Tercatat, Provinsi Riau berada di posisi pertama dalam daftar daerah yang memiliki kebun sawit terluas di Indonesia mencapai 2,80 juta ha pada 2019, atau sekitar 19% dari luas areal sawit di Indonesia dan posisi kedua dan ketiga ditempati Provinsi Kalimantan Barat seluas 1,86 juta ha dan Kalimantan Tengah sekitar 1,68 juta ha.
Pada 2018 tercatat 65% dari total produksi CPO Indonesia diekspor, dan sisanya dikonsumsi di dalam negeri. “Nilai ekspor sawit dan kontribusinya jauh lebih tinggi dari komoditas strategis lainnya yang dapat diartikan sebagai nilai plus dari kinerja industri sawit nasional relatif terhadap industri komoditas strategis lainnya,” tutur Sri yang saat ini menjabat Komisaris Indosat Ooredoo.
Dirinya menerangkan selama masa pandemi perlu ada transformasi industri kelapa sawit yang akhirnya mendorong gaya hidup dan ekonomi di dunia mulai berubah. Sebab itu dibutuhkan perubahan mindset kelapa sawit, dari bisnis perkebunan ke indsutri pengolahan kelapa sawit. Termasuk sektor bioenergi adalah masa depan bisnis kelapa sawit. “Indonesia berpotensi menjadi produsen bioenergi terbesar di dunia, tetapi mesti dicari formula DMO dan cap pricing yang kompetitif dan menarik,” katanya.
Di kesempatan yang sama, Dirjen Pengembangan Ekspor Nasional (PEN), Kementerian Perdagangan, Dr. Kasan, minyak sawit mentah dan turunannya memiliki peran penting terhadap ekspor non migas, misalnya pada Januari hingga Mei 2020, ekspor CPO dan turunannya mencapai US$7,6 miliar dan mampu memberikan kontribusi terhadap ekspor non migas sebesar 12,5%. Secara nilai ekspornya meningkat dari tahun sebelumnya.
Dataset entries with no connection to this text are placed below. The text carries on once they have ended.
Definition attach (c : Circuit Op) (op : Op) (inputs : list nat) (admit_unbounded : bool)
    : result CircuitError (Circuit Op * nat) :=
  let id := length (nodes c) in
  check? check_wiring op inputs id admit_unbounded in
  check? try_for (fun input => match node_at c input with
                               | Ok _ => Ok tt
                               | Err _ => Err (UnknownNode input)
                               end) inputs in
  Ok (mkCircuit (nodes c ++ [Some (NOperator op inputs)]) (sources c) (sinks c) (epoch c)
        (emitted_entries c ++ [0]) (steps c ++ [0])
        (if admit_unbounded then bt_insert id tt (admitted_unbounded c) else admitted_unbounded c), id).

(** No live node and no sink reads [id]. *)
Definition check_unread (c : Circuit Op) (id : nat) : result CircuitError unit :=
  check? try_for (fun p => if existsb (Nat.eqb id) (slot_inputs p.2)
                           then Err (NodeStillConsumed id p.1) else Ok tt)
           (imap (fun index n => (index, n)) (nodes c)) in
  try_for (fun s => match s with
                    | Some s => if (sink_at_node s =? id)%nat
                                then Err (NodeStillConsumed id (sink_at_node s)) else Ok tt
                    | None => Ok tt
                    end) (sinks c).

(** [sources.get_mut(alias)]: drop [id], and the alias with its last node. *)
Definition drop_source (m : btree string (list nat)) (alias : string) (id : nat) : btree string (list nat) :=
  match bt_get alias m with
  | None => m
  | Some ids =>
      match filter (fun held => held <> id) ids with
      | [] => bt_remove alias m
      | left_ids => bt_insert alias left_ids m
      end
  end.

Definition remove (c : Circuit Op) (id : nat) : result CircuitError (Circuit Op) :=
  let? n := node_at c id in
  check? check_unread c id in
  Ok (mkCircuit (<[id := None]> (nodes c))
        (match n with NSource _ alias _ => drop_source (sources c) alias id | _ => sources c end)
        (sinks c) (epoch c) (emitted_entries c) (steps c) (bt_remove id (admitted_unbounded c))).

(** Every edge at [from] of one input list. *)
Definition redirect (from to : nat) (inputs : list nat) : list nat :=
  map (fun i => if (i =? from)%nat then to else i) inputs.

Fixpoint rewire_loop (from to : nat) (indices : list nat) (c : Circuit Op) (moved : nat)
    : Circuit Op * result CircuitError nat :=
  match indices with
  | [] => (c, Ok moved)
  | index :: indices' =>
      match nodes c !! index with
      | Some (Some (NOperator op inputs)) =>
          if negb (existsb (Nat.eqb from) inputs) then rewire_loop from to indices' c moved
          else if (index <=? to)%nat then (c, Err (NodeOutOfOrder index to))
          else rewire_loop from to indices'
                 (set_nodes (<[index := Some (NOperator op (redirect from to inputs))]> (nodes c)) c)
                 (moved + length (filter (fun i => i = from) inputs))
      | _ => rewire_loop from to indices' c moved
      end
  end.

Definition rewire_inputs (c : Circuit Op) (from to : nat) : Circuit Op * result CircuitError nat :=
  match (let? offered := node_output_schema c to in
         let? held := node_output_schema c from in
         if negb (bool_decide (offered = held)) then
           Err (SinkSchemaMismatch (schema_to_string held) (schema_to_string offered))
         else Ok tt) with
  | Err e => (c, Err e)
  | Ok _ => rewire_loop from to (seq 0 (length (nodes c))) c 0
  end.

Definition reference_counts (c : Circuit Op) : btree nat nat :=
  let live := fold_left (fun m index => match nodes c !! index with
                                        | Some (Some _) => bt_update index O id m
                                        | _ => m
                                        end) (seq 0 (length (nodes c))) bt_empty in
  let edges := fold_left (fun m n => fold_left (fun m i => bt_update i O S m) (slot_inputs n) m)
                 (nodes c) live in
  fold_left (fun m s => match s with Some s => bt_update (sink_at_node s) O S m | None => m end)
    (sinks c) edges.
(* ===== verification/Equiv.v ===== *)
(** * Grouping: the oracle's groups are the engine's

    While no row raises, the groups the oracle collects and emits are exactly
    the accumulated output of the engine's aggregate operator.

    Its later part: the incremental engine agrees with the reference engine
    (I-1). *)

From Stdlib Require Import ZArith Lia Sorted.
From stdpp Require Import base list strings pretty.
From S2P Require Import Prelude BTree ZAlg Value ZSet Plan Bind Codec State Operator Linear Distinct Join Aggregate Oracle ResultStore Circuit Dataflow Engine Compile AggEquiv.

(** ** No live error *)

Definition quiet (l : LiveErrors) : Prop := by_message l = [].

Lemma quiet_contains l : quiet l <-> forall m, bt_contains m (by_message l) = false.
Proof.
  unfold quiet. split; [by intros ->|]. intros Hm. destruct (by_message l) as [|[m e] rest] eqn:E; [done|].
  specialize (Hm m). unfold bt_contains in Hm. simpl in Hm. by rewrite cmp_eqb_refl in Hm.
Qed.

Lemma live_adds_quiet l errs l' :
  live_adds l errs l' -> quiet l' -> quiet l /\ forall m w, (error_row m, w) ∉ errs.
Proof.
  intros Ha Hq. rewrite quiet_contains in Hq. split.
  - apply quiet_contains. intros m. destruct (bt_contains m (by_message l)) eqn:E; [|done].
    rewrite <- (Hq m). symmetry. apply Ha. by left.
  - intros m w Hin. assert (bt_contains m (by_message l') = true) as Hc by (apply Ha; eauto).
    by rewrite Hq in Hc.
Qed.

Lemma record_loud l e l' : record l e = Ok l' -> ~ quiet l'.
Proof.
  unfold record, quiet. destruct (evaluation_message e) as [m|]; [|done]. intros [= <-]. simpl. intros Hn.
  assert (bt_get m (bt_insert m e (by_message l)) = Some e) as Hg by apply bt_get_insert_eq.
  by rewrite Hn in Hg.
Qed.

(** A stream of error rows without messages is empty. *)
Lemma errors_nil {A} (f : Row -> result PlanError A) es :
  (forall m w, (error_row m, w) ∉ zbind (fun r => error_of (f r)) es) ->
  zbind (fun r => error_of (f r)) es = [].
Proof.
  induction es as [|[row w] es IH]; intros Hn; [done|]. rewrite zbind_cons in *.
  rewrite IH by (intros m x Hin; apply (Hn m x), elem_of_app; by right). rewrite app_nil_r.
  destruct (f row) as [|x]; [done|]. simpl in *.
  destruct (evaluation_message x) as [m|] eqn:Em; [|done]. exfalso. apply (Hn m (w * 1)). by left.
Qed.

(** ** Collecting groups *)

Section groups.
Context (s : Schema) (ks : list (Named Expr)).

Lemma members_cons g row w R :
  members s ks g ((row, w) :: R) = (if in_group s ks g row then [(row, w)] else []) ++ members s ks g R.
Proof. unfold members. simpl. by destruct (in_group s ks g row). Qed.

Lemma group_rows_spec R grps live grps' live' :
  try_fold (group_row ks s) (grps, live) R = Ok (grps', live') -> live_wf live -> bt_sorted grps ->
  live_wf live' /\ bt_sorted grps' /\
  live_adds live (zbind (fun row => error_of (group_of s ks row)) R) live' /\
  (forall g, default [] (bt_get g grps') = default [] (bt_get g grps) ++ members s ks g R) /\
  (forall g, bt_contains g grps' = true <-> bt_contains g grps = true \/ members s ks g R <> []).
Proof.
  revert grps live. induction R as [|[row w] R IH]; intros grps live; cbn [try_fold].
  { intros [= <- <-] Hw Hs. split_and!; try done; [apply live_adds_nil|..]; intros g.
    - by rewrite app_nil_r.
    - split; [by left|]. by intros [|]. }
  unfold group_row at 1. cbn [fst snd]. destruct (w <? 0); [done|].
  destruct (group_values ks row s [] live) as [[key l1]|] eqn:Eg; [|done]. intros H Hw Hs.
  apply group_values_spec in Eg as (Hw1 & -> & Ha1); [|done]. specialize (Ha1 w).
  rewrite zbind_cons. unfold group_of at 1.
  destruct (project_vals ks row s) as [g0|] eqn:Ev; cbn [app] in H.
  - apply IH in H as (Hw' & Hs' & Ha' & Hm & Hc); [|done|by apply bt_insert_sorted].
    assert (forall g, in_group s ks g row = cmp_eqb g0 g) as Hin
      by (intros g; unfold in_group, group_of; by rewrite Ev).
    split_and!; [done|done|by eapply live_adds_trans|..]; intros g.
    + rewrite Hm, members_cons, Hin. unfold bt_update. rewrite bt_get_insert.
      case_cmp_eqb g g0.
      * subst. rewrite cmp_eqb_refl. simpl. by rewrite <- app_assoc.
      * rewrite (proj2 (cmp_eqb_neq g0 g)) by congruence. done.
    + rewrite Hc, members_cons, Hin. unfold bt_contains, bt_update. rewrite bt_get_insert.
      case_cmp_eqb g g0.
      * subst. rewrite cmp_eqb_refl. split; [|by left]. by right.
      * rewrite (proj2 (cmp_eqb_neq g0 g)) by congruence. done.
  - apply IH in H as (Hw' & Hs' & Ha' & Hm & Hc); [|done|done].
    assert (forall g, in_group s ks g row = false) as Hin by (intros g; unfold in_group, group_of; by rewrite Ev).
    split_and!; [done|done|by eapply live_adds_trans|..]; intros g.
    + by rewrite Hm, members_cons, Hin.
    + by rewrite Hc, members_cons, Hin.
Qed.
End groups.
Lemma plain_no_newline t : plain t = true -> forallb (fun b => negb (b =? 10)%N) t = true.
Proof.
  unfold plain. rewrite !forallb_forall. intros H b Hb. apply H, visible_range in Hb.
  apply negb_true_iff, N.eqb_neq. lia.
Qed.

Lemma one_line_plain t : plain t = true -> one_line t = true.
Proof.
  intros Ht. unfold one_line. rewrite plain_no_newline by done. simpl. destruct (last t) as [b|] eqn:E; [|done].
  apply last_Some_elem_of in E. destruct (decide (b = 13%N)) as [->|Hb].
  - exfalso. by eapply plain_not_in; [exact Ht| |exact E].
  - destruct b as [|p]; [done|]. do 4 (destruct p as [p|p|]; try done).
Qed.

(** A line may start with anything that is on one line. *)
Lemma one_line_app a b : forallb (fun b => negb (b =? 10)%N) a = true -> b <> [] -> one_line b = true -> one_line (a ++ b) = true.
Proof.
  unfold one_line. intros Ha Hb [Hn Hl]%andb_true_iff. rewrite forallb_app, Ha, Hn. simpl.
  destruct (last b) as [x|] eqn:E; [|by apply last_None in E]. rewrite last_app, E. done.
Qed.

Lemma eqb_out c b : (c < 33 \/ 126 < c)%N -> visible b = true -> (b =? c)%N = false.
Proof. intros Hc Hb%visible_range. apply N.eqb_neq. lia. Qed.

Lemma ws_len_visible b t : visible b = true -> ws_len (b :: t) = 0%nat.
Proof.
  intros Hb. cbn [ws_len]. unfold wide_space. rewrite !(eqb_out _ b) by (done || lia). apply visible_range in Hb.
  rewrite (proj2 (N.leb_gt b 13)), andb_false_r by lia. cbn [andb orb]. by destruct t as [|c [|d t]].
Qed.

Lemma trim_plain_line t : plain t = true -> trim (line t) = t.
Proof.
  intros Ht. unfold trim. assert (forall t, plain t = true -> trim_end (line t) = t) as He.
  { clear. induction t as [|b t IH]; intros Ht; [done|]. simpl in Ht. apply andb_true_iff in Ht as [Hb Ht].
    unfold line. cbn [app trim_end blank_from]. rewrite ws_len_visible by done. f_equal. by apply IH. }
  destruct t as [|b t]; [done|]. simpl in Ht. apply andb_true_iff in Ht as [Hb Ht].
  unfold line. cbn [app trim_start_from]. rewrite ws_len_visible by done. apply (He (b :: t)). simpl. by rewrite Hb.
Qed.

Lemma trim_plain t : plain t = true -> trim t = t.
Proof.
  intros Ht. unfold trim. assert (forall t, plain t = true -> trim_end t = t) as He.
  { clear. induction t as [|b t IH]; intros Ht; [done|]. simpl in Ht. apply andb_true_iff in Ht as [Hb Ht].
    cbn [trim_end blank_from]. rewrite ws_len_visible by done. f_equal. by apply IH. }
  destruct t as [|b t]; [done|]. pose proof Ht as Ht'. simpl in Ht. apply andb_true_iff in Ht as [Hb Ht].
  cbn [trim_start_from]. rewrite ws_len_visible by done. by apply He.
Qed.

(** ** Numbers *)

Lemma parse_radix_digit radix bound acc b t d :
  0 <= d < radix ->
  ((48 <= b <= 57)%N /\ Z.of_N b - 48 = d) \/ ((97 <= b <= 122)%N /\ Z.of_N b - 87 = d) ->
  acc * radix + d < bound -> parse_radix radix bound acc (b :: t) = parse_radix radix bound (acc * radix + d) t.
Proof.
  intros Hd Hb Hlt. cbn [parse_radix]. destruct Hb as [[Hr <-]|[Hr <-]].
  - rewrite (proj2 (N.leb_le 48 b)), (proj2 (N.leb_le b 57)) by lia. cbn [andb].
    by rewrite (proj2 (Z.ltb_lt (Z.of_N b - 48) radix)), (proj2 (Z.ltb_lt _ bound)) by lia.
  - rewrite (proj2 (N.leb_gt b 57)), andb_false_r by lia.
    rewrite (proj2 (N.leb_le 97 b)), (proj2 (N.leb_le b 122)) by lia. cbn [andb].
    by rewrite (proj2 (Z.ltb_lt (Z.of_N b - 87) radix)), (proj2 (Z.ltb_lt _ bound)) by lia.
Qed.
Definition abs_append (catalog : Catalog) (a : ALog) (b : Batch) : ALog * result LogError Ack :=
  let validated :=
    let? schema := ok_or (bt_get (batch_table b) catalog) (LogUnknownTable (batch_table b)) in
    try_for (log_check_row schema) (batch_rows b) in
  match validated with
  | Err e => (a, Err e)
  | Ok _ =>
      match bt_get (dedup_token b) (a_known a) with
      | Some known =>
          (a, if known =? content_hash (batch_record b) then Ok DroppedAsReplay
              else Err (TokenReused (source_id b) (dedup_token b)))
      | None =>
          (mkALog (bt_insert (dedup_token b) (content_hash (batch_record b)) (a_known a)) (a_from a) (a_epochs a)
             (a_pending a ++ [b]), Ok Appended)
      end
  end.

Definition abs_sealed (a : ALog) : Z := a_from a + Z.of_nat (length (a_epochs a)).

Definition abs_seal (a : ALog) : ALog * result LogError Z :=
  (mkALog (a_known a) (a_from a) (a_epochs a ++ [a_pending a]) [], Ok (abs_sealed a + 1)).

Definition abs_epoch (a : ALog) (epoch : Z) : result LogError (list Batch) :=
  if negb (epoch =? 0) && (epoch <=? a_from a) then Err (EpochCompacted epoch (a_from a))
  else if (epoch =? 0) || (abs_sealed a <? epoch) then Err (LogEpochOutOfRange epoch (abs_sealed a))
  else ok_or (a_epochs a !! Z.to_nat (epoch - a_from a - 1)) (LogEpochOutOfRange epoch (abs_sealed a)).

Definition abs_compact (a : ALog) (anchor : Z) : ALog * result LogError unit :=
  if anchor <=? a_from a then (a, Err (NothingToCompact anchor (a_from a)))
  else if abs_sealed a <? anchor then (a, Err (LogEpochOutOfRange anchor (abs_sealed a)))
  else (mkALog (a_known a) anchor (drop (Z.to_nat (anchor - a_from a)) (a_epochs a)) (a_pending a), Ok tt).

(** ** The records of an abstract log *)

Fixpoint records_from (n : Z) (eps : list (list Batch)) : list Record_ :=
  match eps with
  | [] => []
  | bs :: eps' => map batch_record bs ++ RSealEpoch n :: records_from (n + 1) eps'
  end.

Definition records (a : ALog) : list Record_ :=
  records_from (a_from a + 1) (a_epochs a) ++ map batch_record (a_pending a).

Definition tokens_of (bs : list Batch) (m : btree string Z) : btree string Z :=
  fold_left (fun m b => bt_insert (dedup_token b) (content_hash (batch_record b)) m) bs m.

Definition bytes_of (bs : list Batch) : list N := flat_map batch_frame bs.
Definition blen (l : list N) : Z := Z.of_nat (length l).

Lemma rframe_eq r : frame (record_encode r) = rframe r.
Proof. reflexivity. Qed.

Lemma batch_frame_eq b : batch_frame b = rframe (batch_record b).
Proof. reflexivity. Qed.

#[local] Opaque rframe batch_frame.

Lemma bytes_of_frames bs : flat_map rframe (map batch_record bs) = bytes_of bs.
Proof. induction bs as [|b bs IH]; [done|]. cbn. by rewrite IH, batch_frame_eq. Qed.

(** The span index of epochs laid out from [at]. *)
Fixpoint spans (n : Z) (at_ : Z) (eps : list (list Batch)) : list EpochSpan :=
  match eps with
  | [] => []
  | bs :: eps' =>
      let e := at_ + blen (bytes_of bs) in
      mkSpan at_ e :: spans (n + 1) (e + blen (rframe (RSealEpoch n))) eps'
  end.

Definition same_replay (st : Replay) (at_ start : Z) (pend : list Batch) (known : btree string Z) (sp : list EpochSpan) : Prop :=
  rp_at st = at_ /\ rp_epoch_start st = start /\ rp_pending st = pend /\ rp_dedup st = known /\ rp_sealed st = sp.

Lemma replay_batches bs st at_ start pend known sp :
  same_replay st at_ start pend known sp ->
  same_replay (fold_left replay_step (map batch_record bs) st) (at_ + blen (bytes_of bs)) start (pend ++ bs)
    (tokens_of bs known) sp.
Proof.
  revert st at_ pend known. induction bs as [|b bs IH]; intros st at_ pend known Hs; cbn [map fold_left].
  - destruct Hs as (<- & <- & <- & <- & <-). unfold same_replay, blen. simpl. rewrite app_nil_r. split_and!; (done || lia).
  - unfold bytes_of, tokens_of. cbn [flat_map fold_left]. fold (bytes_of bs).
    replace (at_ + blen (batch_frame b ++ bytes_of bs)) with (at_ + blen (batch_frame b) + blen (bytes_of bs))
      by (unfold blen; rewrite length_app; lia).
    replace (pend ++ b :: bs) with ((pend ++ [b]) ++ bs) by (by rewrite <- app_assoc).
    apply IH. destruct Hs as (<- & <- & <- & <- & <-). destruct b. done.
Qed.
(* ===== verification/PlanForm.v ===== *)
(** * The identity of a plan ([schweep-sql]: circuit_plan.rs, [schweep-memo]:
    canonical.rs)

    The s-expression rendering of a plan and its hash, which name a subtree in
    the memo's share index, and the canonical form a plan is brought into before
    it is hashed.  Canonicalization keeps what a plan computes. *)

From Stdlib Require Import ZArith Lia Ascii.
From stdpp Require Import base list strings pretty sorting.
From S2P Require Import Prelude BTree ZAlg Value ZSet Plan Bind Codec State Operator Linear Distinct Join Aggregate ResultStore Circuit Dataflow Engine Compile.

(** [{:?}] of a string with a character outside ASCII, which depends on the
    Unicode tables, and of an [f64]. *)
Class Debug := { debug_wide : string -> string; debug_f64 : Z -> string }.

(** ** Rendering a value ([impl Display for Value]) *)

Definition chr (n : nat) : string := String (ascii_of_nat n) "".

Definition hex_digit (n : nat) : string := chr (if n <? 10 then 48 + n else 87 + n)%nat.

(** [{:x}] of a byte. *)
Definition hex_byte (n : nat) : string :=
  if (n <? 16)%nat then hex_digit n else (hex_digit (n / 16) +:+ hex_digit (n mod 16))%string.

(** [char::escape_debug] inside a string, for ASCII. *)
Definition escape_char (n : nat) : string :=
  match n with
  | 0 => chr 92 +:+ "0"
  | 9 => chr 92 +:+ "t"
  | 10 => chr 92 +:+ "n"
  | 13 => chr 92 +:+ "r"
  | 34 => chr 92 +:+ chr 34
  | 92 => chr 92 +:+ chr 92
  | _ => if (n <? 32)%nat || (n =? 127)%nat then chr 92 +:+ "u{" +:+ hex_byte n +:+ "}" else chr n
  end%string%nat.

Fixpoint escape_str (s : string) : string :=
  match s with
  | EmptyString => ""
  | String c s' => (escape_char (nat_of_ascii c) +:+ escape_str s')%string
  end.

Fixpoint is_ascii (s : string) : bool :=
  match s with
  | EmptyString => true
  | String c s' => (nat_of_ascii c <? 128)%nat && is_ascii s'
  end.

Section form.
Context `{Debug}.

Definition debug_str (s : string) : string :=
  if is_ascii s then (chr 34 +:+ escape_str s +:+ chr 34)%string else debug_wide s.

Definition value_to_string (v : Value) : string :=
  match v with
  | VNull => "NULL"
  | VInt i => pretty i
  | VStr s => debug_str s
  | VBool b => if b then "true" else "false"
  | VFloat bits => debug_f64 bits
  end.

(** ** The structural form *)

Definition naming_form (n : Naming) : string :=
  match n with Qualified => "qualified" | Unqualified => "unqualified" end.

Fixpoint expr_form (e : Expr) : string :=
  match e with
  | EColumn n => "#" +:+ n
  | ELiteral v => value_to_string v
  | ENull ty => "null:" +:+ type_name ty
  | EBinary op l r => "(" +:+ binop_name op +:+ " " +:+ expr_form l +:+ " " +:+ expr_form r +:+ ")"
  | ENot i => "(not " +:+ expr_form i +:+ ")"
  | EAnd l r => "(and " +:+ expr_form l +:+ " " +:+ expr_form r +:+ ")"
  | EOr l r => "(or " +:+ expr_form l +:+ " " +:+ expr_form r +:+ ")"
  | EIsNull i => "(is-null " +:+ expr_form i +:+ ")"
  | EIsNotNull i => "(is-not-null " +:+ expr_form i +:+ ")"
  | ECase whens otherwise =>
      "(case [" +:+ join_strings " " (map (fun w => "(" +:+ expr_form w.1 +:+ " " +:+ expr_form w.2 +:+ ")") whens)
      +:+ "] else " +:+ match otherwise with None => "none" | Some x => expr_form x end +:+ ")"
  end%string.

Definition agg_func_form (f : AggFunc) : string :=
  match argument f with
  | None => agg_name f
  | Some arg => agg_name f +:+ "(" +:+ expr_form arg +:+ ")"
  end%string.

(** [(name form)] for each item, separated by spaces. *)
Definition named_forms {T} (form : T -> string) (l : list (Named T)) : string :=
  join_strings " " (map (fun x => "(" +:+ name x +:+ " " +:+ form (value x) +:+ ")")%string l).

Fixpoint pad (depth : nat) : string :=
  match depth with O => "" | S d => ("  " +:+ pad d)%string end.

Fixpoint write_form (n : CircuitNode) (depth : nat) : string :=
  match n with
  | CSource table alias schema =>
      pad depth +:+ "(source " +:+ table +:+ " as " +:+ alias +:+ " " +:+ schema_to_string schema +:+ ")" +:+ chr 10
  | CFilter input nm p =>
      pad depth +:+ "(filter " +:+ naming_form nm +:+ " " +:+ expr_form p +:+ ")" +:+ chr 10
      +:+ write_form input (S depth)
  | CProject input nm its schema =>
      pad depth +:+ "(project " +:+ naming_form nm +:+ " [" +:+ named_forms expr_form its +:+ "] "
      +:+ schema_to_string schema +:+ ")" +:+ chr 10 +:+ write_form input (S depth)
  | CJoin l r ks schema =>
      pad depth +:+ "(join ["
      +:+ join_strings " " (map (fun p => "(" +:+ pretty p.1 +:+ " " +:+ pretty p.2 +:+ ")") ks) +:+ "] "
      +:+ schema_to_string schema +:+ ")" +:+ chr 10 +:+ write_form l (S depth) +:+ write_form r (S depth)
  | CAggregate input ks aggs schema =>
      pad depth +:+ "(aggregate keys [" +:+ named_forms expr_form ks +:+ "] aggs ["
      +:+ named_forms agg_func_form aggs +:+ "] " +:+ schema_to_string schema +:+ ")" +:+ chr 10
      +:+ write_form input (S depth)
  | CDistinct input => pad depth +:+ "(distinct)" +:+ chr 10 +:+ write_form input (S depth)
  end%string.

Definition structural_form (n : CircuitNode) : string := write_form n 0.

(** FNV-1a over the bytes of the form. *)
Definition structural_hash (n : CircuitNode) : Z :=
  fold_left (fun hash byte => (Z.lxor hash (Z.of_N byte) * 1099511628211) mod 2 ^ 64)
    (string_bytes (structural_form n)) 14695981039346656037.
End form.

(** ** The canonical form *)

Definition key_le (a b : nat * nat) : Prop := cmp a b <> Gt.
#[export] Instance key_le_dec : RelDecision key_le.
Proof. intros a b. unfold key_le. apply _. Defined.

Fixpoint canonical_node (n : CircuitNode) : CircuitNode :=
  match n with
  | CSource _ _ _ => n
  | CFilter input nm p => CFilter (canonical_node input) nm p
  | CProject input nm its schema => CProject (canonical_node input) nm its schema
  | CJoin l r ks schema => CJoin (canonical_node l) (canonical_node r) (merge_sort key_le ks) schema
  | CAggregate input ks aggs schema => CAggregate (canonical_node input) ks aggs schema
  | CDistinct input => CDistinct (canonical_node input)
  end.

Definition canonicalize (plan : CircuitPlan) : CircuitPlan :=
  mkPlan (canonical_node (root plan)) (plan_output_schema plan).

Definition subtree_hash `{Debug} (n : CircuitNode) : Z := structural_hash n.

(** ** Canonicalization keeps the plan's meaning *)

(** One pair of key columns agrees, neither side null. *)
Definition pair_equal (l r : Row) (p : nat * nat) : bool :=
  match row_get l p.1, row_get r p.2 with
  | Some a, Some b => negb (is_null a) && negb (is_null b) && cmp_eqb a b
  | _, _ => false
  end.

Lemma keys_equal_pairs ks l r : keys_equal (map fst ks) (map snd ks) l r = forallb (pair_equal l r) ks.
Proof.
  unfold keys_equal. induction ks as [|[i j] ks IH]; [done|]. cbn [map fst snd forallb key_of].
  rewrite <- IH. unfold pair_equal. cbn [fst snd].
  destruct (row_get l i) as [[]|], (row_get r j) as [[]|]; cbn [is_null negb andb];
    destruct (key_of l (map fst ks)), (key_of r (map snd ks)); rewrite ?cmp_eqb_cons, ?andb_false_r; done.
Qed.

Lemma forallb_Permutation {A} (f : A -> bool) l l' : l ≡ₚ l' -> forallb f l = forallb f l'.
Proof.
  intros Hp. apply eq_true_iff_eq. rewrite !forallb_forall.
  split; intros Hf x Hx; apply Hf; (eapply Permutation_in; [|exact Hx]); [by symmetry|done].
Qed.

Lemma zjoin_Permutation ks ks' L R :
  ks ≡ₚ ks' -> zjoin (map fst ks) (map snd ks) L R = zjoin (map fst ks') (map snd ks') L R.
Proof.
  intros Hp. unfold zjoin. assert (forall l r, join_row (map fst ks) (map snd ks) l r
    = join_row (map fst ks') (map snd ks') l r) as Hj.
  { intros l r. unfold join_row. by rewrite !keys_equal_pairs, (forallb_Permutation _ _ _ Hp). }
  unfold zbind. apply flat_map_ext. intros [l w]. f_equal. apply flat_map_ext. intros [r w']. simpl.
  by rewrite Hj.
Qed.

Lemma canonical_node_schema n : node_schema (canonical_node n) = node_schema n.
Proof. by induction n. Qed.

Lemma canonical_data E b n : plan_data E b (canonical_node n) = plan_data E b n.
Proof.
  induction n as [t a s|i IH nm p|i IH nm its s|l IHl r IHr ks s|i IH ks aggs s|i IH]; simpl;
    rewrite ?canonical_node_schema, ?IH; try done.
  rewrite IHl, IHr. apply zjoin_Permutation, merge_sort_Permutation.
Qed.

Lemma canonical_own_errs E b n : own_errs E b (canonical_node n) = own_errs E b n.
Proof. by destruct n; simpl; rewrite ?canonical_node_schema, ?canonical_data. Qed.

Lemma canonical_walk n : walk (canonical_node n) = map canonical_node (walk n).
Proof.
  induction n as [t a s|i IH nm p|i IH nm its s|l IHl r IHr ks s|i IH ks aggs s|i IH]; simpl;
    rewrite ?map_app, ?IH, ?IHl, ?IHr; done.
Qed.

Lemma canonical_errs E b n : plan_errs E b (canonical_node n) = plan_errs E b n.
Proof.
  unfold plan_errs. rewrite canonical_walk. induction (walk n) as [|m l IH]; [done|]. simpl.
  by rewrite canonical_own_errs, IH.
Qed.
Namun demikian terdapat penurunan pangsa ekspor pada periode 2017-2019. “Kita perlu mewaspadai tren penurunan pangsa ekspor sawit Indonesia yang terjadi dalam tiga tahun belakangan ini,” tutur Kasan.
Sementara total ekspor bulanan CPO dan produk turunannya tercatat anjlok semenjak merebaknya wabah virus corona (Covid-19), dimana ekspor CPO dan produk turunannya melemah sejak awal Januari 2020. Kondisi demikian menyebabkan penurunan yang cukup dalam jika dibandingkan bulan Desember 2019. Kasan menjelaskan tercatat nilai ekspor minyak sawit Indonesia dan turunannya pada 2019 mampu mencapai US$15,98 miliar, atau sekitar 53,5% pangsa pasar dunia. Nilai ini turun 12,32% dibanding pada periode yang sama tahun lalu sementara tren ekspor sepanjang periode 2015-2019 tercatat melorot 0,04%.
Dari informasi Kementerian Perdagangan, terdapat 5 negara tujuan pasar minyak sawit asal Indonesia, yakni Cina dengan nilai pasar sekitar US$ 3,1 miliar, lantas disusul India mencapai US$2,3 miliar, Pakistan sekitar US$1,17 miliar, Malaysia mencapai US$ 820,9 juta dan Bangladesh sejumlah US$ 710,8 juta. Dimana untuk ekspor produk utama sawit yaitu RBD Palm Olein masih mengalami tekanan.
Ekspor RBD Palm Olein anjlok cukup dalam pada periode Januari-Mei 2020 bila dibandingkan pada periode yang sama tahun lalu, khususnya secara volume dengan penurunan mencapai 28,1%, atau turun dari 4,92 juta ton menjadi 3,54 juta ton. “Sementara itu, nilai ekspor RBD PO turun 10,4% atau turun dari US$ 2,64 miliar menjadi US$ 2,37 miliar,” pungkas Kasan.